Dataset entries
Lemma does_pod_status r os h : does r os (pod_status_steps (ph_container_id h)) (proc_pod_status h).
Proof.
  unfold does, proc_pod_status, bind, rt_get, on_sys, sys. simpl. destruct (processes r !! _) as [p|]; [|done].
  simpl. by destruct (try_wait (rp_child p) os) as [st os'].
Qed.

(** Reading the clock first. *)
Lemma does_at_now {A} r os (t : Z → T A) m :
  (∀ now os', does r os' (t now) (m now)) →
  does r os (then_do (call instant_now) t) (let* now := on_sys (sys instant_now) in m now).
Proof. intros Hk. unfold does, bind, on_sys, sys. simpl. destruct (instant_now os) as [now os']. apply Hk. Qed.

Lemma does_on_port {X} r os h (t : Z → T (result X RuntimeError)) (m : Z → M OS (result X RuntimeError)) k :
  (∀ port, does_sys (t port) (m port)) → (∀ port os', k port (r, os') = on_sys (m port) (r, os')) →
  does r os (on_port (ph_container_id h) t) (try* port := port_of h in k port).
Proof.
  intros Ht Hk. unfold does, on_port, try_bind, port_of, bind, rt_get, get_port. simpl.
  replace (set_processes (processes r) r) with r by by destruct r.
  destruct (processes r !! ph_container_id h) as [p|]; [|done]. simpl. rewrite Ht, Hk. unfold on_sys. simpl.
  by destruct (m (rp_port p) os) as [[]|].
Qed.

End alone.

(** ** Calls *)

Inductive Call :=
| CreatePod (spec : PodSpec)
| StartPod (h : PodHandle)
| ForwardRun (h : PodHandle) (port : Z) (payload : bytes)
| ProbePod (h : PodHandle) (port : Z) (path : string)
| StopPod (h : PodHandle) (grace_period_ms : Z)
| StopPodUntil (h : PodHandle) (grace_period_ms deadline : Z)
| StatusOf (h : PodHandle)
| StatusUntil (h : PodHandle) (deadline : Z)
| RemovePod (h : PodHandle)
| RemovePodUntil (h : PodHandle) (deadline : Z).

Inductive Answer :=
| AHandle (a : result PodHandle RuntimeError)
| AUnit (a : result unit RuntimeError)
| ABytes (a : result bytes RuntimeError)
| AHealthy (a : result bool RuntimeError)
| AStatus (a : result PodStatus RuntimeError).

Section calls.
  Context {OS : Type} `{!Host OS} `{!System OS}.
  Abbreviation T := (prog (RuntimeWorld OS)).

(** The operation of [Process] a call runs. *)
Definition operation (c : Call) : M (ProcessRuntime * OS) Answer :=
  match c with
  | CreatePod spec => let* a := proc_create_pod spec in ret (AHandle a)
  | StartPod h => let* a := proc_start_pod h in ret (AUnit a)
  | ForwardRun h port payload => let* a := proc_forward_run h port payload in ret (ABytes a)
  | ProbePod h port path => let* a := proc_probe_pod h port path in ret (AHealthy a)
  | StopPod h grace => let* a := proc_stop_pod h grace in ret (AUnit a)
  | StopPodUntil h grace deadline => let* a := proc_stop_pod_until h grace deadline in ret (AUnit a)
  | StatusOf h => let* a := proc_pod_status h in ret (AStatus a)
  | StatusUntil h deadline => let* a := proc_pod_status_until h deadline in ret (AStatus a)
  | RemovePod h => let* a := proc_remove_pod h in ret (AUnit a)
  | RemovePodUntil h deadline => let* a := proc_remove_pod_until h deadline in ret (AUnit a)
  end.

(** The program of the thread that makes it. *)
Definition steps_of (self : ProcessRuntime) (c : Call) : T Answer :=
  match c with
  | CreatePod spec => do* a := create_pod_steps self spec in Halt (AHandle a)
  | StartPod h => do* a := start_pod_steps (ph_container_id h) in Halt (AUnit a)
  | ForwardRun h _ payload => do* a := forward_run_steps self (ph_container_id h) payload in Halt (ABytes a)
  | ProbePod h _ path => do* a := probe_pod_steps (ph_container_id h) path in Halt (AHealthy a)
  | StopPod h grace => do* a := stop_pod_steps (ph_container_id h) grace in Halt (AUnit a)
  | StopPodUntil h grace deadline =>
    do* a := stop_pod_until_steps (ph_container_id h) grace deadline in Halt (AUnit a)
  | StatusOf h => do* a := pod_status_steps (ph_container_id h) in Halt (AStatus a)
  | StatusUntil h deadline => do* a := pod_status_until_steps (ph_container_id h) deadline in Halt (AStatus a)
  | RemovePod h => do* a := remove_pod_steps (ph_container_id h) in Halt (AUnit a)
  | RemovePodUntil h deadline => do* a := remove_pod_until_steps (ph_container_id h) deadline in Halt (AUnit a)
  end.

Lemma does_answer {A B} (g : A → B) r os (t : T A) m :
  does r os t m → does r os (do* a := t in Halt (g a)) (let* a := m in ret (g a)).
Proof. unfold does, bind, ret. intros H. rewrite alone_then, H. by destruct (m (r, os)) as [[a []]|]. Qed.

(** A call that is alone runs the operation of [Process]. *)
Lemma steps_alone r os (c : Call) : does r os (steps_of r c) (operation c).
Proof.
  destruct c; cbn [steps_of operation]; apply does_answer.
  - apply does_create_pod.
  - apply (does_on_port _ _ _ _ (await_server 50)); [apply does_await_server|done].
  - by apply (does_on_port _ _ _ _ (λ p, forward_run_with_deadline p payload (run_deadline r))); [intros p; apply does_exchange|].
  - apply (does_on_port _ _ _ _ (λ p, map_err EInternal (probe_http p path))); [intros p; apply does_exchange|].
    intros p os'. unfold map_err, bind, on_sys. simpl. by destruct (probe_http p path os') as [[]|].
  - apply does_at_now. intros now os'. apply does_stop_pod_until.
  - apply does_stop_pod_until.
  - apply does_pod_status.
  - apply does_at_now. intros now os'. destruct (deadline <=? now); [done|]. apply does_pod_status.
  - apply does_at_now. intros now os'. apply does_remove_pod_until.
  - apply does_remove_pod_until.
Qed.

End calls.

...

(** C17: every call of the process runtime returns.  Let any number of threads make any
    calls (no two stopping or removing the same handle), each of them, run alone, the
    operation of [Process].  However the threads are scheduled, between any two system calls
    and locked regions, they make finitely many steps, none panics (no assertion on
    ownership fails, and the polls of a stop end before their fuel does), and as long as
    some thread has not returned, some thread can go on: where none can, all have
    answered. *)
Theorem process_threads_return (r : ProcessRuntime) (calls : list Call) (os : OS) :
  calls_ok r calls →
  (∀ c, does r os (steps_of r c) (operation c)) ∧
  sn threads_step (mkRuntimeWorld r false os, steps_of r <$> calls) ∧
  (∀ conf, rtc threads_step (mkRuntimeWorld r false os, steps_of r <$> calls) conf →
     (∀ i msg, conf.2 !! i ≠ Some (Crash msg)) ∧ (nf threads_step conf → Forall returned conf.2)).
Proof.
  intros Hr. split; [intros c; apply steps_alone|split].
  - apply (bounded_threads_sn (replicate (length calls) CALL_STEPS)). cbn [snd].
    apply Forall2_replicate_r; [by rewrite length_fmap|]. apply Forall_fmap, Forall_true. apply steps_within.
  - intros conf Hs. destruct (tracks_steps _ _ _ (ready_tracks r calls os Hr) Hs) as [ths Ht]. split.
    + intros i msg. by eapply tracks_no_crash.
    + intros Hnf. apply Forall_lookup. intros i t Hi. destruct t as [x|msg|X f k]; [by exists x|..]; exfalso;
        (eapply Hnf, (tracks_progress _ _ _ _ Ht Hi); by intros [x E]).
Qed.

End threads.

==

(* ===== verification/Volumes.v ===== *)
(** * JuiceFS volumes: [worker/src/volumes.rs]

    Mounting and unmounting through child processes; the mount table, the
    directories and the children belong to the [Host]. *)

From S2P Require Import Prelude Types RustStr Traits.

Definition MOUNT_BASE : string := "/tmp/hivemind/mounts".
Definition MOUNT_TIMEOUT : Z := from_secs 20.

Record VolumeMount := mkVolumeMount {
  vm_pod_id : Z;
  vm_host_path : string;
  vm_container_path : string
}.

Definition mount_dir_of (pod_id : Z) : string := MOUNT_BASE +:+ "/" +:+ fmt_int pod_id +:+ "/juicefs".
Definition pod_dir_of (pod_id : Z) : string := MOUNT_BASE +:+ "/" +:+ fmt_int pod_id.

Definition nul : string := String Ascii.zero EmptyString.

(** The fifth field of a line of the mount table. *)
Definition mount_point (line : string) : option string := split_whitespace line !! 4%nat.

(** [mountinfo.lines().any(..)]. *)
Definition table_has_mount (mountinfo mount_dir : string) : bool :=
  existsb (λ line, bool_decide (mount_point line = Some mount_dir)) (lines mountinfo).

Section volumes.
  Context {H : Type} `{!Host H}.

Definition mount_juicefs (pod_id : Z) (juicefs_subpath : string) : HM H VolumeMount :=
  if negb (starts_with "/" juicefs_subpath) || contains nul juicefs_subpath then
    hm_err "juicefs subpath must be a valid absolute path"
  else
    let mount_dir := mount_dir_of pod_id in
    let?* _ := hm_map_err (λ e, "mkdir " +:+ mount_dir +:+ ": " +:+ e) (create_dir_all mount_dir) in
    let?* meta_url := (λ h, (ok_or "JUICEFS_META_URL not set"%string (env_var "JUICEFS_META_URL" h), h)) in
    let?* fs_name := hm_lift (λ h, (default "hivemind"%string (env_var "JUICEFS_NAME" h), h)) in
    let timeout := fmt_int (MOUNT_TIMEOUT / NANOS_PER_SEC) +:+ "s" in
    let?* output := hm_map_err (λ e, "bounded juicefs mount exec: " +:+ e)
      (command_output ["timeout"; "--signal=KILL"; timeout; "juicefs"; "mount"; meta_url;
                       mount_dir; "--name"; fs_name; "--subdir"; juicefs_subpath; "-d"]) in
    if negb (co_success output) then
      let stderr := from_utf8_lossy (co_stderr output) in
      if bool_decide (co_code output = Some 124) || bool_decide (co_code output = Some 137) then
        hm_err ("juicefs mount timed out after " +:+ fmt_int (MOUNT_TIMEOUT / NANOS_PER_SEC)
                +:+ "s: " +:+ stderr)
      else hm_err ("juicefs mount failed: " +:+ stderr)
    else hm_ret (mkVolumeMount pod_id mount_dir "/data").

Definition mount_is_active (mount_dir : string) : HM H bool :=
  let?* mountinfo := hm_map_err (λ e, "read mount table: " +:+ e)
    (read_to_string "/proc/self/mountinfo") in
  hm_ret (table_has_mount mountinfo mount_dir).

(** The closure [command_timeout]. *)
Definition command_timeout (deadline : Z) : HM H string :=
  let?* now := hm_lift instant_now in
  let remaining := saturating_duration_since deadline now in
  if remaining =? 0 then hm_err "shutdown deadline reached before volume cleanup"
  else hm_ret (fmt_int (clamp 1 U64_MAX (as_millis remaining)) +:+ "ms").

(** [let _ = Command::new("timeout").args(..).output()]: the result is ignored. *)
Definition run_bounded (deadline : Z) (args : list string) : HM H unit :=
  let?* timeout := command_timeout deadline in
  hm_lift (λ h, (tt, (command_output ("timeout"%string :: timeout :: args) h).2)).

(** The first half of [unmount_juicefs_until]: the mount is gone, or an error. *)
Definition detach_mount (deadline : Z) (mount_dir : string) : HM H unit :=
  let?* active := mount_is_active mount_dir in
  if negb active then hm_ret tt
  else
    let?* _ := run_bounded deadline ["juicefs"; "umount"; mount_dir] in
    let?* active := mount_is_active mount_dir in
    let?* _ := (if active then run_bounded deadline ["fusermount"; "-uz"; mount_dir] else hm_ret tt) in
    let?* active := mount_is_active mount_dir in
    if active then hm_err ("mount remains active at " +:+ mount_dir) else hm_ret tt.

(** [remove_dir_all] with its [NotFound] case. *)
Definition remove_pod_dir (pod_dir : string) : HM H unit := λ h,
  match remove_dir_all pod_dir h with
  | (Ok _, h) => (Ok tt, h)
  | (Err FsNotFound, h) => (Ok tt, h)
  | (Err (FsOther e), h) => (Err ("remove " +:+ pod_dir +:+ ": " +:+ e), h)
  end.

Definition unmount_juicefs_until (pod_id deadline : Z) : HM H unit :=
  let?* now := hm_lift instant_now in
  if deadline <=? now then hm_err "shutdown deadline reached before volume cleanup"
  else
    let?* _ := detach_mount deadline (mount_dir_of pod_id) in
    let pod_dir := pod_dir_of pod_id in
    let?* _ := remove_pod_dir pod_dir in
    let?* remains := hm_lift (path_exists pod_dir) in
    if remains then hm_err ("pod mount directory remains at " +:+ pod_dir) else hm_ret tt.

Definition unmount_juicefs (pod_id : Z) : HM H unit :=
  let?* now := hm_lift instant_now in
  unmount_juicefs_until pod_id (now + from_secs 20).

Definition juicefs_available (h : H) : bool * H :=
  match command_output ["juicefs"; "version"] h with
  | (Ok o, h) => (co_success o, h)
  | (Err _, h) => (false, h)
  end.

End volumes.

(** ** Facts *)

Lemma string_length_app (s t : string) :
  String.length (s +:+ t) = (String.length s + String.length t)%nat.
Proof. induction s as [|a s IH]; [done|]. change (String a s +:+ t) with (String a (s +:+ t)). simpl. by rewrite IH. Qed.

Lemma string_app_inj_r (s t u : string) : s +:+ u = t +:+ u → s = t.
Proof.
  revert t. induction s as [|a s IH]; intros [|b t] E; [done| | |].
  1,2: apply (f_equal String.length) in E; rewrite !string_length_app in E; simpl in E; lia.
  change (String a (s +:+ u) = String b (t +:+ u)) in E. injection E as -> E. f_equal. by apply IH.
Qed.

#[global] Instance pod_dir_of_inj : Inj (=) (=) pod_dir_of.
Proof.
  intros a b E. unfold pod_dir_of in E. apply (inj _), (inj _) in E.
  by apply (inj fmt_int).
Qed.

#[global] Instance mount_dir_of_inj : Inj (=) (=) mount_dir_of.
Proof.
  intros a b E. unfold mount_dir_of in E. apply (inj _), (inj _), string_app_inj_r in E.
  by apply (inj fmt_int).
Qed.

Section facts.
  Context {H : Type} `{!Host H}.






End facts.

The task: Every line from the line containing "Proof. unfold does, bind, ret." through the line containing "intros p os'." in the records above must be retyped exactly. Leave out the rest.

Response to this task:
Proof. unfold does, bind, ret. intros H. rewrite alone_then, H. by destruct (m (r, os)) as [[a []]|]. Qed.

(** A call that is alone runs the operation of [Process]. *)
Lemma steps_alone r os (c : Call) : does r os (steps_of r c) (operation c).
Proof.
  destruct c; cbn [steps_of operation]; apply does_answer.
  - apply does_create_pod.
  - apply (does_on_port _ _ _ _ (await_server 50)); [apply does_await_server|done].
  - by apply (does_on_port _ _ _ _ (λ p, forward_run_with_deadline p payload (run_deadline r))); [intros p; apply does_exchange|].
  - apply (does_on_port _ _ _ _ (λ p, map_err EInternal (probe_http p path))); [intros p; apply does_exchange|].
    intros p os'. unfold map_err, bind, on_sys. simpl. by destruct (probe_http p path os') as [[]|].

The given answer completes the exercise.